Schlumbrecht hopes to use the data from this project to help raise physician awareness and competency. Although there are clear guidelines for how doctors should test and care for women with postmenopausal bleeding, many physicians may not realize how the symptom is perceived in different communities. Some women may not see it as a problem or may be embarrassed to seek care, Schlumbrecht said.
“We need to be able to say to them, this is what the patients are telling us that they understand, this is why they’re not going to the doctor,” he said. “When they actually make the choice to go to the clinic, we have to be aware of their lived experiences.”
Shakeya Allen, a Black woman who started the nonprofit Uterine Cancer Awareness Network in 2019, will serve as a patient advocate on the genetics study. Starting at age 17, Allen visited several gynecologists for excess bleeding, but it took a visit to a Michigan emergency room after she passed out at age 27 to finally get a diagnosis of endometrial cancer.

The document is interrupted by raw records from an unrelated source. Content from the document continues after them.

Definition manualBackup (random : result string) (r : HTTPRequest) : AM H Reply :=
  requireAuthorization r (
  or_reply (runBackup serialize s3_put_object config random)
    (HTTPError 503 "backup unavailable; unlock MiniDock and retry") (fun _ => mret (SeeOther "/operations"))).

Definition operationLogs (r : HTTPRequest) : AM H Reply :=
  requireAuthorization r (
  match parse_int (Get (q_Query r) "application") with
  | None => mret (HTTPError 400 "select an application")
  | Some appID =>
    if appID <? 1 then mret (HTTPError 400 "select an application") else
    match parse_int (Get (q_Query r) "deployment") with
    | None => mret (HTTPError 400 "select a deployment")
    | Some deploymentID =>
      if deploymentID <? 1 then mret (HTTPError 400 "select a deployment") else
      or_reply (on_db (DeploymentOf appID deploymentID)) NotFound (fun _ =>
      mret (SeeOther (application_url (itoa appID) +:+ "/deployments/" +:+ itoa deploymentID +:+ "/logs")))
    end
  end).

(** ** Health of the process *)

Definition health : Reply :=
  Page 200 ("{" +:+ quote "status" +:+ ":" +:+ quote "ok" +:+ "," +:+ quote "version" +:+ ":"
            +:+ quote Config.Version +:+ "}").

Definition ready : AM H Reply :=
  or_reply (on_db IsInitialized) (HTTPError 503 "database unavailable") (fun initialized =>
  if negb initialized then mret (HTTPError 503 "setup required") else
  locked ← is_locked;
  mret (if (locked : bool) then HTTPError 503 "unlock required" else health)).

(** [App.runtime]. *)
Definition runtime_ready : AM H Reply :=
  if (Config.Runtime config =? "apple")%string
  then mret (HTTPError 503 "Apple Container readiness is experimental and unsupported") else
  or_reply (on_site DockerReady)
    (HTTPError 503 "Docker socket or daemon is not usable; check the socket mount and its group permissions") (fun _ =>
  or_reply (on_site (checkProxyReady config))
    (HTTPError 503 "Caddy proxy is not reachable; check the caddy service and MINIDOCK_PROXY_URL") (fun _ =>
  mret (Page 200 ("{" +:+ quote "status" +:+ ":" +:+ quote "ready" +:+ "," +:+ quote "version" +:+ ":"
                  +:+ quote Config.Version +:+ "}")))).
End handlers.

That diagnosis only happened because she pushed to get a biopsy while in the hospital, she said. Her doctors had found evidence of cancer cells in a miscarriage she’d had a year prior, but that information had never reached Allen, since she had moved to a different state in the meantime. In Michigan, the doctors initially didn’t want to perform a biopsy, telling her that women under 40 don’t get endometrial cancer; while the cancer most commonly occurs after menopause, Allen turned out to be an exception.
“I had no idea what endometrial cancer was at the time,” she said. “No doctor mentioned it to me; I had never seen any type of information about it in all the doctor’s offices I visited. If I had, I would have been able to advocate for myself sooner.”